Resulta algo difícil de entender el que una persona que ha trabajado durante años desde la cima de una organización o, cual es caso, de un partido político con muchos años de historia, anuncie, con publicidad y estruendo, que abandona ese partido, junto con sus cargos o escaños, varios días antes de registrar sus escritos de renuncia. El motivo alegado, indudablemente, es de una sensibilidad absoluta; el catalán y el nacionalismo pan catalanista que le acompaña. O mejor, el trato político dado a tal cuestión por el partido al cual renuncia; tema, insisto, de gran sensibilidad para una parte considerable de nuestra ciudadanía. Un pan catalanismo que, el personaje, adjudica a todo el partido que abandona, mereciendo el aplauso de un número considerable escribidores y tertulianos, lo cual no es en absoluto criticable. Pero, en alguna medida, sí es producto de una confusión, ya que, dando a entender que están a favor del personaje, en realidad lo que están es en contra de los adversarios señalados por el mismo personaje.
Y, si todo lo anterior, insistimos, es aceptable, lo que ya no lo resulta tanto es que reproche a toda una generación de políticos del partido una conducta que da por supuesta. Lo cual es, no solo falso, sino improcedente y, en modo alguno, objeto de recibo. La historia se aleja muy mucho del relato, y lo hace desde sus mismos principios, cuando el personaje obtuvo la presidencia del partido teniendo como opositor a un candidato trasparentemente españolista, sin prejuicio alguno, mientras él se acunaba en los brazos del inventor del regionalismo y promotor de una ley contra la cual echa pestes. O sea, el personaje se opuso y ganó al españolista, con el apoyo del regionalista. Y ahora, alardea de paladín del españolismo, mientras desprecia y despotrica del regionalismo, si es que se le puede llamar así. Proseguir por esa senda nos llevaría a preguntarnos los motivos que transportaron al personaje a constituir un gobierno tan regionalista como el que durante cuatro años mantuvo, con alguna que otra crisis por demás llamativa, por sus protagonistas y por el trasfondo político que delataban.
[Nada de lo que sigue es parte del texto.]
Definition on_acore (f : db -> db) (d : adb) : adb := set_rooms (on_core f (rooms d)) d.
Definition on_keys (f : gmap Z UserKeys -> gmap Z UserKeys) (d : adb) : adb :=
  set_rooms (mkRdb (set_user_keys f (rk (rooms d))) (contacts (rooms d)) (next_group_id (rooms d))) d.
Definition on_contacts (f : gmap (Z * Z) bool -> gmap (Z * Z) bool) (d : adb) : adb :=
  set_rooms (mkRdb (rk (rooms d)) (f (contacts (rooms d))) (next_group_id (rooms d))) d.

(** What [services/uin.py] reads. *)
Definition number_view (d : adb) : uin_db :=
  {| Uin.users := dom (users (acore d)); Uin.owned_uins := owned_rows d; Uin.uin_holds := hold_rows d;
     Uin.invites := invite_rows d |}.

(** *** The [users] row as one *)

Definition no_account : Account := mkAccount None None None None None None.
Definition account_of (d : adb) (u : Z) : Account := default no_account (accounts d !! u).
Definition signing_key_of (d : adb) (u : Z) : option string :=
  match akeys d !! u with Some k => signing_key k | None => None end.
Definition identity_key_of (d : adb) (u : Z) : option string := option_map identity_key (akeys d !! u).

(** [db.add(User(...)); flush] *)
Definition insert_user (uin : Z) (u : User) (ik sk : string) (a : Account) (d : adb) : outcome adb :=
  if bool_decide (is_Some (users (acore d) !! uin)) then Raise (IntegrityError "users")
  else Ok (set_accounts <[uin := a]>
             (on_keys <[uin := mkUserKeys ik (Some sk) None None None None None None]>
                (on_acore (set_users <[uin := u]>) d))).

Definition set_user (uin : Z) (f : User -> User) (d : adb) : adb := on_acore (set_users (alter f uin)) d.
Definition set_account (uin : Z) (f : Account -> Account) (d : adb) : adb :=
  if bool_decide (is_Some (users (acore d) !! uin)) then set_accounts <[uin := f (account_of d uin)]> d else d.
Definition set_key_columns (uin : Z) (f : UserKeys -> UserKeys) (d : adb) : adb :=
  if bool_decide (is_Some (users (acore d) !! uin))
  then on_keys <[uin := f (default no_keys (akeys d !! uin))]> d else d.

Definition with_identity_key (ik : string) (k : UserKeys) : UserKeys :=
  mkUserKeys ik (signing_key k) (signal_identity_key k) (signal_registration_id k) (signed_prekey k)
    (signed_prekey_uploaded_at k) (kyber_prekey k) (kyber_prekey_uploaded_at k).
Definition with_signing_key (sk : string) (k : UserKeys) : UserKeys :=
  mkUserKeys (identity_key k) (Some sk) (signal_identity_key k) (signal_registration_id k) (signed_prekey k)
    (signed_prekey_uploaded_at k) (kyber_prekey k) (kyber_prekey_uploaded_at k).
Definition with_guest (g : option string) (u : User) : User :=
  mkUser (last_seen u) (created_at u) g (muted_group_ids u) (is_suspended u) (profile u).
Definition with_last_seen (t : Z) (u : User) : User :=
  mkUser t (created_at u) (guest_status u) (muted_group_ids u) (is_suspended u) (profile u).
Definition with_badge (b : option string) (u : User) : User :=
  let p := profile u in
  mkUser (last_seen u) (created_at u) (guest_status u) (muted_group_ids u) (is_suspended u)
    (mkProfile (nickname p) b (badge_hidden p) (status p) (avatar_media_id p) (avatar_media_key p)
       (profile_card_policy p) (group_invite_policy p)).
Definition with_guest_since (t : option Z) (a : Account) : Account :=
  mkAccount (entered_via a) (resident_since a) (badges_earned a) t (identity_created_at a) (key_unproven_since a).
Definition with_unproven (t : option Z) (a : Account) : Account :=
  mkAccount (entered_via a) (resident_since a) (badges_earned a) (guest_since a) (identity_created_at a) t.
Definition with_resident (t : option Z) (a : Account) : Account :=
  mkAccount (entered_via a) t (badges_earned a) (guest_since a) (identity_created_at a) (key_unproven_since a).
Definition with_badges (b : option string) (a : Account) : Account :=
  mkAccount (entered_via a) (resident_since a) b (guest_since a) (identity_created_at a) (key_unproven_since a).

(** A row as [User(...)] makes it: the columns given, the defaults elsewhere. *)
Definition new_user (now seen : Z) (nick : string) (badge guest : option string) : User :=
  mkUser seen now guest [] false
    (mkProfile nick badge false "offline" None None "everyone" "contacts").

(** ** Marks ([models/user.py]) *)

Definition earned_badges (u : User) (a : Account) : list string :=
  let raw := strip (default ""%string (badges_earned a)) in
  let worn := truthy (badge (profile u)) in
  if negb (String.eqb raw "") then
    let out := filter (fun k => k <> ""%string) (map strip (split_comma raw)) in
    match worn with
    | Some b => if bool_decide (b ∈ out) then out else out ++ [b]
    | None => out
    end
  else match worn with Some b => [b] | None => [] end.

Definition grant_badge (uin : Z) (kind : string) (d : adb) : adb :=
  match users (acore d) !! uin with
  | None => d
  | Some u =>
      let held := earned_badges u (account_of d uin) in
      let held := if bool_decide (kind ∈ held) then held else held ++ [kind] in
      let d := set_account uin (with_badges (Some (join_comma held))) d in
      match truthy (badge (profile u)) with
      | Some _ => d
      | None => set_user uin (with_badge (Some kind)) d
      end
  end.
Pero no, no es por ese motivo que surgen estas líneas, ni tan siquiera para hurgar en las causas del total abandono de sus asesores, consellers, jefes de gabinete o secretarías, cuando, después de descender de 35 a 20 diputados, tomó la obligada decisión de renunciar a la presidencia del partido e, inauditamente, aceptar integrarse en el «cementerio de elefantes» en que Madrid, desde siempre, ha convertido al Senado. Ni tan siquiera para intentar adivinar cuál era el motivo por el cual sus visitas institucionales a los pueblos de la isla brillaban por su ausencia o por el rechazo que recibía su escasa presencia a alguna que otra feria agrícola. No, no es por tales motivos que nacen estas letras. El motivo es mucho más subjetivo y profundo.
Un personaje que ha sido presidente del partido, del gobierno, alcalde de su pueblo, por mayorías absolutas, no puede lanzar cartas de despedida que rezuman no solamente rencor por los actuales dirigentes, sino menosprecio por todas las anteriores generaciones de políticos que propiciaron que, durante más de quince años, se lograra convencer a los votantes de estas islas que eran los adecuados para gobernarles. Lo hicieron desde la nada, sin estructura legislativa, algunos sin experiencia, sin organización administrativa, pero con una gran ilusión, el servicio a sus compatriotas. Lo hicieron con defectos, con errores, con alguna metedura de pata, pero con tal consideración a sus compatriotas que hasta consiguieron gobernar tres legislaturas en coalición parlamentaria con otros partidos políticos y una más con mayoría absoluta. Ese esfuerzo de tales hombres y mujeres no puede objetarse ni menospreciarse, puesto que, gracias a su entrega, renuncias y sacrificios el propio personaje logró auparse a la presidencia de partido y de gobierno, con la misma marca política, que ahora menosprecia. Irse no era complicado; cerrar la puerta y punto.
Sin embargo, el personaje está cargado de ofuscaciones y cegueras que le impiden apercibirse de que su tiempo acabó hace cuatro años. Unos años que, en vez de llenarlos de altura de miras, de humildad y modestia, los ha ido sazonando de animosidad y resentimiento. No hay reproche en las anteriores consideraciones, ni consejo ni juicio, lo que trasluce es que, en determinadas circunstancias, el señorío surge donde lo hay.
Y ya, por último, con ley o sin ley, ni A.P.ni el P.P. de Baleares ha sido nunca, jamás, pro-catalanista, ni muchísimo menos anti españolista. Ninguno de aquellos hombres y mujeres ejecutaron políticas con tal marchamo. Ni aún el exconseller que ahora, inauditamente, instala chiringuitos independentistas en la calle. Se les podrá acusar de haberse equivocado, de no haber acertado, de haber sido poco osados, sin embargo, nunca de haber cedido en lo fundamental; la identidad propia de nuestras islas. A partir de tal afirmación, innegociable en su todo, maldecir de aquellos hombres y mujeres, algunos ya difuntos, así como de su entrega, de su personalidad política, por una causa inexistente no solamente es injusto, sino que delata raíces nacidas de una ofuscación que recubre otras motivaciones inconfesables por éticamente deficientes.